Introduction:The most common neonatal complication of gestational DM is macrosomia. During early pregnancy, an accumulation of maternal fat depots occurs followed by increased adipose tissue lipolysis and subsequent hyperlipidemia which mainly corresponds to increased triglycerides in all circulating lipoproteins. In GDM women the enhanced insulin resistance and altered estrogen-progesterone ratio are responsible for the reported wide range of dyslipidemic conditions 1 . Association of high maternal glucose levels and fetus macrosomia have been documented.
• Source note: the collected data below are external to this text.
(** * ferovinum: log reconstruction and price enrichment pipeline

    A shallow embedding of [src/main.py]: the log ingestor ([parse_logs]),
    the two readers ([read_skus], [read_market_prices]), the transaction
    reconstructor ([extract_transactions]) and the enrichment engine
    ([enrich_transactions]), followed by the properties of the written
    specification that concern them.

    Conventions of the embedding.
    - A Python [str] is a [string]; its characters are the code points below
      256, so [\d] is the ten ASCII digits and the white space of [\s] and of
      [str.strip] is the twelve code points listed in [is_space].
    - A pandas frame built by the program has a fixed schema and is a list of
      records.  A frame read from a file carries its column index
      ([DataFrame]), because looking up a missing label raises [KeyError].
    - A datetime64[ns] value is the number of nanoseconds since the epoch,
      [None] is NaT.  A float64 is a [spec_float]; NaN is the null of a float
      column.
    - Code that can raise returns a [result]. *)

From Stdlib Require Import ZArith Ascii String List Bool Lia Permutation Sorting.Sorted.
From Stdlib Require Import Floats.SpecFloat DecimalString.
From stdpp Require Import base option list strings gmap sorting.
Lemma ocrep_refl x : 0 <= x -> ocrep x x.
Proof. unfold ocrep, ceq. lia. Qed.

Lemma ocrep_trans x y z : ocrep x y -> ocrep y z -> ocrep x z.
Proof. unfold ocrep, ceq. intuition congruence. Qed.

Lemma ocrep_add x s y t : ocrep x s -> ocrep y t -> ocrep (x + y) (s + t).
Proof.
  intros (? & ? & E1 & ?) (? & ? & E2 & ?). repeat split; [lia..| | lia | lia].
  by rewrite E1, E2.
Qed.

Lemma fold_spec u : is_u32 u -> FOLD_U32T u = u / 65536 + u mod 65536.
Proof. unfold FOLD_U32T. intros. bits_to_arith. unfold_widths. lia. Qed.

Lemma fold_rep u s : is_u32 u -> ocrep u s -> ocrep (FOLD_U32T u) s.
Proof.
  intros Hu Hr. rewrite fold_spec by done. apply ocrep_trans with u; [|done].
  unfold ocrep, ceq, is_u32 in *. lia.
Qed.

Lemma fold_small u : 0 <= u <= 131070 -> is_u16 (FOLD_U32T u).
Proof. intros. rewrite fold_spec by (unfold is_u32; lia). unfold is_u16. lia. Qed.

Lemma fold_bound u : is_u32 u -> 0 <= FOLD_U32T u <= 131070.
Proof. intros. rewrite fold_spec by done. unfold is_u32 in *. lia. Qed.

Lemma fold2_u16 u : is_u32 u -> is_u16 (FOLD_U32T (FOLD_U32T u)).
Proof. intros. by apply fold_small, fold_bound. Qed.

Lemma fold2_rep u s : is_u32 u -> ocrep u s -> ocrep (FOLD_U32T (FOLD_U32T u)) s.
Proof.
  intros Hu Hr. apply fold_rep, fold_rep; [|done..].
  pose proof (fold_bound u Hu). unfold is_u32. lia.
Qed.
(* ===== verification/Memp.v ===== *)
(** * Fixed-size memory pools: core/memp.c

    Every pool is a free list threaded through its own unused elements. The
    addresses of the pools are chosen by the linker and the element sizes by the
    compiler, so the descriptors are a parameter; [PoolsOk] states what the
    declarations of include/lwip/memp.h give. The link words live in [links],
    keyed by element address: an element's word is meaningful only while the
    element is on a free list, and nothing below relies on it otherwise, so user
    data may overwrite it while the element is allocated. *)

From S2P Require Import Prelude.
From stdpp Require Import base numbers list gmap functions sorting.
Open Scope Z_scope.
Open Scope c_scope.

(** ** Alignment (include/lwip/arch.h, [MEM_ALIGNMENT] is 4 in lwipopts.h) *)

Definition MEM_ALIGNMENT : Z := 4.
Definition LWIP_MEM_ALIGN_SIZE (size : Z) : Z :=
  (u32 (size + MEM_ALIGNMENT - 1)) &c (not32 (MEM_ALIGNMENT - 1)).
Definition LWIP_MEM_ALIGN (addr : Z) : Z :=
  (u32 (addr + MEM_ALIGNMENT - 1)) &c (not32 (MEM_ALIGNMENT - 1)).

(** ** Pools of the configuration (include/lwip/priv/memp_std.h) *)

Inductive memp_t :=
| MEMP_TCP_PCB | MEMP_TCP_PCB_LISTEN | MEMP_TCP_SEG
| MEMP_SYS_TIMEOUT | MEMP_PBUF | MEMP_PBUF_POOL
| MEMP_MAX.

Global Instance memp_t_eq_dec : EqDecision memp_t.
Proof. solve_decision. Defined.
(* ===== verification/PbufSpec.v ===== *)
(** * Properties of the packet buffers

    The invariant that ties every live struct to the allocator it came from, the
    shape of well-formed chains, and what the operations of [Pbuf] do to them. *)

From S2P Require Import Prelude Memp Pbuf.
From stdpp Require Import base numbers list gmap functions sorting.
Open Scope Z_scope.
Open Scope c_scope.

(** ** Chains *)

(** The structs reached from [p] by following [next]: addresses and contents. *)
Fixpoint is_chain (ps : gmap Z pbuf) (p : Z) (l : list (Z * pbuf)) : Prop :=
  match l with
  | [] => p = NULL
  | (a, b) :: l' => p = a /\ a <> NULL /\ ps !! a = Some b /\ is_chain ps (next b) l'
  end.

Definition sum_len (l : list (Z * pbuf)) : Z := foldr (fun ab n => len (ab.2) + n) 0 l.

(** The invariant documented in include/lwip/pbuf.h:
    [p->tot_len == p->len + (p->next ? p->next->tot_len : 0)]. *)
Fixpoint totals (l : list (Z * pbuf)) : Prop :=
  match l with
  | [] => True
  | (a, b) :: l' => 0 <= len b /\ tot_len b = len b + sum_len l' /\ tot_len b < 65536 /\ totals l'
  end.

Lemma sum_len_nonneg l : totals l -> 0 <= sum_len l.
Proof.
  induction l as [|[a b] l IH]; [done|]. cbn [totals]. intros (? & ? & ? & Ht).
  specialize (IH Ht). unfold sum_len in *. cbn [foldr fst snd]. lia.
Qed.

Lemma sum_len_cons a b l : sum_len ((a, b) :: l) = len b + sum_len l.
Proof. done. Qed.

Lemma is_chain_det ps p l1 l2 : is_chain ps p l1 -> is_chain ps p l2 -> l1 = l2.
Proof.
  revert p l2. induction l1 as [|[a b] l1 IH]; intros p [|[a' b'] l2]; simpl; [done|..].
  - intros -> (-> & ? & _). done.
  - intros (-> & ? & _) ->. done.
  - intros (-> & _ & E1 & H1) (-> & _ & E2 & H2). rewrite E1 in E2. injection E2 as <-.
    f_equal. eauto.
Qed.

Lemma is_chain_lookup ps p l a b : is_chain ps p l -> (a, b) ∈ l -> ps !! a = Some b.
Proof.
  revert p. induction l as [|[a' b'] l IH]; intros p; simpl; [set_solver|].
  intros (_ & _ & E & Hc) [[= -> ->]|Hin]%elem_of_cons; eauto.
Qed.

(** The chain from an element of a chain is the corresponding suffix. *)
Lemma is_chain_suffix ps p pre a b l :
  is_chain ps p (pre ++ (a, b) :: l) -> is_chain ps a ((a, b) :: l).
Proof.
  revert p. induction pre as [|[a' b'] pre IH]; intros p; simpl.
  - intros (-> & ? & ? & ?). auto.
  - intros (_ & _ & _ & Hc). exact (IH _ Hc).
Qed.

(** A NULL-terminated chain has no cycle. *)
Lemma is_chain_NoDup ps p l : is_chain ps p l -> NoDup l.*1.
Proof.
  revert p. induction l as [|[a b] l IH]; intros p Hc; simpl; [constructor|].
  constructor; [|destruct Hc as (_ & _ & _ & Hc); eauto].
  intros ([a' b'] & Ea & Hin)%list_elem_of_fmap. simpl in Ea. subst a'.
  apply list_elem_of_split in Hin as (l1 & l2 & ->).
  assert (is_chain ps a ((a, b) :: l1 ++ (a, b') :: l2)) as H1 by (destruct Hc as (<- & Hc); done).
  assert (is_chain ps a ((a, b') :: l2)) as H2
    by (eapply (is_chain_suffix ps p ((a, b) :: l1)), Hc).
  pose proof (is_chain_det _ _ _ _ H1 H2) as E. apply (f_equal length) in E.
  simpl in E. rewrite length_app in E. simpl in E. lia.
Qed.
The prospective Amsterdam Born children and development cohort study, reported that high maternal TG levels in early pregnancy were associated with higher Birth weights and subsequently a higher occurrence of LGA births, whereas low TG levels were associated with accelerated postnatal growth2. Total cholesterol, HDL and lipoprotein concentrations are not significantly different between GDM patients and control subjects3. Both maternal triglycerides and nonesterified fatty acids levels but not glucose in pregnancies with well-controlled gestational diabetes mellitus has been shown to correlate positively with both neonatal weight and fat mass4. Significantly elevated triglyceride levels in cord blood of obese GDM patients with macrosomic fetus suggests that TG may be important in the pathogenesis of fetal macrosomia5. We have undertaken this study to understand the relationship of hyperlipidemia in GDM pregnancy and the relationship between triglyceride levels and fetal macrosomia. Aims and Objectives: To correlate the relationship between fasting cholesterol and Triglycerides and offspring birthweight in women screened for GDM, To correlate the relationship between fasting maternal cholesterol, Triglycerides and mode of delivery and perinatal outcome.